What the exercise asks:
From the data below, set down exactly the lines between the one holding "- split; [|done]." and the one holding "as [y Hy]; [by apply slot_lt; lia|].", inclusive, and no others.

(Collected data entries)
________________________

Lemma NewSmartBuffer_repr (cap : Z) :
  0 < cap < 2 ^ 31 →
  ∃ s : SmartBuffer, NewSmartBuffer cap = Ok s ∧ repr s (-1) [] ∧ clean s (-1) [] ∧
    capacity s = cap ∧ state s = WriteOnly ∧ sem_closed s = false.
Proof.
  intros Hc. unfold NewSmartBuffer. rewrite decide_True by lia.
  eexists. split; [done|]. split; [split; cbn; try done|]; cbn.
  - by rewrite length_replicate.
  - lia.
  - split; [|done]. intros j _. cbn. apply lookup_replicate_2.
    unfold slot. pose proof (Z.mod_pos_bound j cap ltac:(lia)). lia.
Qed.

Lemma Push_full (s : SmartBuffer) (T : Z) (q : list BufferItem) (x : BufferItem) :
  repr s T q → state s ≠ ReadOnly → capacity s ≤ Z.of_nat (length q) →
  Push x s = Ok (SetState (if decide (state s = WriteOnly) then ReadOnly else state s) s,
                 Some errReadOnly).
Proof.
  intros [] Hst Hf. unfold Push. by rewrite decide_False, decide_True by lia.
Qed.

(** The state [Push] leaves behind when it stores [x]. *)
Definition pushed (x : BufferItem) (L : Z) (s : SmartBuffer) : SmartBuffer :=
  mkSB (<[slot (capacity s) L := x]> (buf s)) (int32 (L + 1)) (tail s) (count s + 1)
    (capacity s) (state s) (sem_closed s).

Lemma Push_stores (s : SmartBuffer) (T : Z) (q : list BufferItem) (x : BufferItem) :
  repr s T q → state s ≠ ReadOnly → Z.of_nat (length q) < capacity s →
  aligned (capacity s) (T + Z.of_nat (length q)) →
  Push x s = Ok (pushed x (T + Z.of_nat (length q)) s, None).
Proof.
  intros [Hc Hb Ht Hh Hn Hr Hi] Hst Hf Ha. unfold Push, pushed.
  rewrite !decide_False by lia. rewrite Hh, Ha.
  destruct (lookup_lt_is_Some_2 (buf s) (slot (capacity s) (T + Z.of_nat (length q))))
    as [y Hy]; [by apply slot_lt; lia|].
  erewrite scan_free_ok by (eapply index_slot; [lia|done]).
  rewrite (set_slot _ _ _ x) by lia. cbn.
  rewrite signed_idemp_add_l. rewrite (signed_id 32 (count s + 1)) by (unfold in_signed; lia).
  done.
Qed.

Lemma pushed_repr (s : SmartBuffer) (T : Z) (q : list BufferItem) (x : BufferItem) :
  repr s T q → Z.of_nat (length q) < capacity s →
  repr (pushed x (T + Z.of_nat (length q)) s) T (q ++ [x]).
Proof.
  intros [Hc Hb Ht Hh Hn Hr Hi] Hf.
  assert (slot (capacity s) (T + Z.of_nat (length q)) < length (buf s))%nat as Hlt
    by (apply slot_lt; lia).
  split; cbn; rewrite ?length_insert, ?length_app; cbn; try lia; try done.
  - f_equal. lia.
  - intros i y [Hy|[Hl Hy]]%lookup_app_Some.
    + rewrite list_lookup_insert_ne; [by apply Hi|].
      intros E%slot_inj; apply lookup_lt_Some in Hy; lia.
    + apply list_lookup_singleton_Some in Hy as [Hy <-].
      replace (T + Z.of_nat i) with (T + Z.of_nat (length q)) by lia.
      by apply list_lookup_insert_eq.
Qed.

Lemma pushed_clean (s : SmartBuffer) (T : Z) (q : list BufferItem) (x : BufferItem) :
  repr s T q → clean s T q →
  clean (pushed x (T + Z.of_nat (length q)) s) T (q ++ [x]).
Proof.
  intros [Hc Hb Ht Hh Hn Hr Hi] Hcl j. rewrite length_app; cbn. intros Hj.
  rewrite list_lookup_insert_ne; [apply Hcl; lia|].
  intros E%slot_inj; lia.
Qed.

(** The state [Pop] leaves behind when it takes the oldest item. *)
Definition popped (T : Z) (s : SmartBuffer) : SmartBuffer :=
  mkSB (<[slot (capacity s) T := zeroItem]> (buf s)) (head s) (int32 (T + 1)) (count s - 1)
    (capacity s) (state s) (sem_closed s).

Lemma Pop_empty (s : SmartBuffer) (T : Z) : repr s T [] → Pop s = Ok (s, (0, 0)).
Proof. intros []. unfold Pop. by rewrite decide_True. Qed.

Lemma Pop_takes (s : SmartBuffer) (T : Z) (x : BufferItem) (q : list BufferItem) :
  repr s T (x :: q) → aligned (capacity s) T →
  Pop s = Ok (popped T s, (Ptr x, Size x)).
Proof.
  intros [Hc Hb Ht Hh Hn Hr Hi] Ha. unfold Pop, popped. cbn [length] in *.
  rewrite decide_False by lia. rewrite Ht, Ha.
  pose proof (Hi 0%nat x eq_refl) as Hx. change (Z.of_nat 0) with 0 in Hx. rewrite Z.add_0_r in Hx.
  change maxRetry with 3%nat. rewrite (retry_read_ok 2 zeroItem x) by (eapply index_slot; [lia|done]).
  cbn. rewrite set_slot by lia. cbn. rewrite signed_idemp_add_l.
  rewrite (signed_id 32 (count s - 1)) by (unfold in_signed; lia). done.
Qed.
Lemma consumer_step_inv (cap : Z) (xs : list BufferItem) (s : SmartBuffer) (p : producer)
    (c : consumer) (q : list BufferItem) :
  horizon cap xs → inv cap xs s p c q →
  ∃ (s' : SmartBuffer) (c' : consumer) (q' : list BufferItem),
    consumer_step c s = Ok (s', c') ∧ inv cap xs s' p c' q' ∧
    ((q' = [] ∧ cpc c' = PopCount) ∨ (distance q' c' < distance q c)%nat).
Proof.
  intros Hor H. pose proof (inv_length _ _ _ _ _ _ H) as [HT Hlen].
  destruct c as [pc g]. pose proof H as [[Hc1 Hc2] Hb Ha Hsub Hh Ht Hn Hr Hpush Hpop Hslots].
  unfold consumer_step, pop_ok, oldest, cleared in *. cbn [cpc got] in *.
  destruct pc as [| |t|n pos item|pos item|item]; cbn [pop_step rbind pop_claimed] in *.
  - case_decide; cbn [rbind].
    + exists s, (mkConsumer PopCount g), q. split; [done|]. split; [done|]. left.
      split; [|done]. destruct q; cbn in *; [done|lia].
    + exists s, (mkConsumer PopTail g), q. split; [done|]. split; [|right; cbn; lia].
      split; try done. unfold pop_ok; cbn. intros ->. cbn in *. lia.
  - exists s, (mkConsumer (PopCas (tail s)) g), q. split; [done|]. split; [|right; cbn; lia].
    split; try done.
  - destruct Hpop as [Hq ->]. rewrite decide_True by done. cbn [rbind].
    eexists _, _, q. split; [done|]. split; [|right; cbn; unfold maxRetry; lia].
    split; cbn; try done.
    + rewrite Ht, signed_idemp_add_l. unfold oldest; cbn. f_equal. lia.
    + unfold pop_ok; cbn. split; [done|]. split; [|by left].
      rewrite Ht, Z.add_0_r, Hc1. unfold oldest; cbn [got]. apply Hor.
      destruct q; cbn [length] in *; [done|lia].
  - destruct Hpop as (Hq & -> & Hitem). destruct q as [|x q]; [done|].
    destruct (Hslots 0%nat x eq_refl) as [[]|Hx]; [done|]. rewrite Z.add_0_r in Hx.
    destruct n as [|n].
    + exists s, (mkConsumer (PopClear ((-1 + Z.of_nat (length g)) `mod` capacity s) item) g), (x :: q).
      split; [done|]. split; [|right; cbn; lia]. split; try done. unfold pop_ok; cbn.
      split; [done|]. by destruct Hitem.
    + rewrite (index_slot _ _ _ x) by (done || lia). cbn [rbind].
      case_decide; eexists _, _, (x :: q); (split; [reflexivity|]); (split; [|right; cbn; lia]);
        split; try done; unfold pop_ok; cbn; auto.
  - destruct Hpop as [-> Hitem]. rewrite set_slot by lia. cbn [rbind].
    eexists _, _, q. split; [done|]. split; [by eapply clear_inv|right; cbn; lia].
  - destruct q as [|x q]; [done|]. cbn in Hpop. injection Hpop as ->.
    exists (add_count (-1) s), (mkConsumer PopCount (g ++ [item])), q.
    split; [reflexivity|]. split; [by apply sub_inv|right; cbn; lia].
Qed.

________________________

Solution:
  - split; [|done]. intros j _. cbn. apply lookup_replicate_2.
    unfold slot. pose proof (Z.mod_pos_bound j cap ltac:(lia)). lia.
Qed.

Lemma Push_full (s : SmartBuffer) (T : Z) (q : list BufferItem) (x : BufferItem) :
  repr s T q → state s ≠ ReadOnly → capacity s ≤ Z.of_nat (length q) →
  Push x s = Ok (SetState (if decide (state s = WriteOnly) then ReadOnly else state s) s,
                 Some errReadOnly).
Proof.
  intros [] Hst Hf. unfold Push. by rewrite decide_False, decide_True by lia.
Qed.

(** The state [Push] leaves behind when it stores [x]. *)
Definition pushed (x : BufferItem) (L : Z) (s : SmartBuffer) : SmartBuffer :=
  mkSB (<[slot (capacity s) L := x]> (buf s)) (int32 (L + 1)) (tail s) (count s + 1)
    (capacity s) (state s) (sem_closed s).

Lemma Push_stores (s : SmartBuffer) (T : Z) (q : list BufferItem) (x : BufferItem) :
  repr s T q → state s ≠ ReadOnly → Z.of_nat (length q) < capacity s →
  aligned (capacity s) (T + Z.of_nat (length q)) →
  Push x s = Ok (pushed x (T + Z.of_nat (length q)) s, None).
Proof.
  intros [Hc Hb Ht Hh Hn Hr Hi] Hst Hf Ha. unfold Push, pushed.
  rewrite !decide_False by lia. rewrite Hh, Ha.
  destruct (lookup_lt_is_Some_2 (buf s) (slot (capacity s) (T + Z.of_nat (length q))))
    as [y Hy]; [by apply slot_lt; lia|].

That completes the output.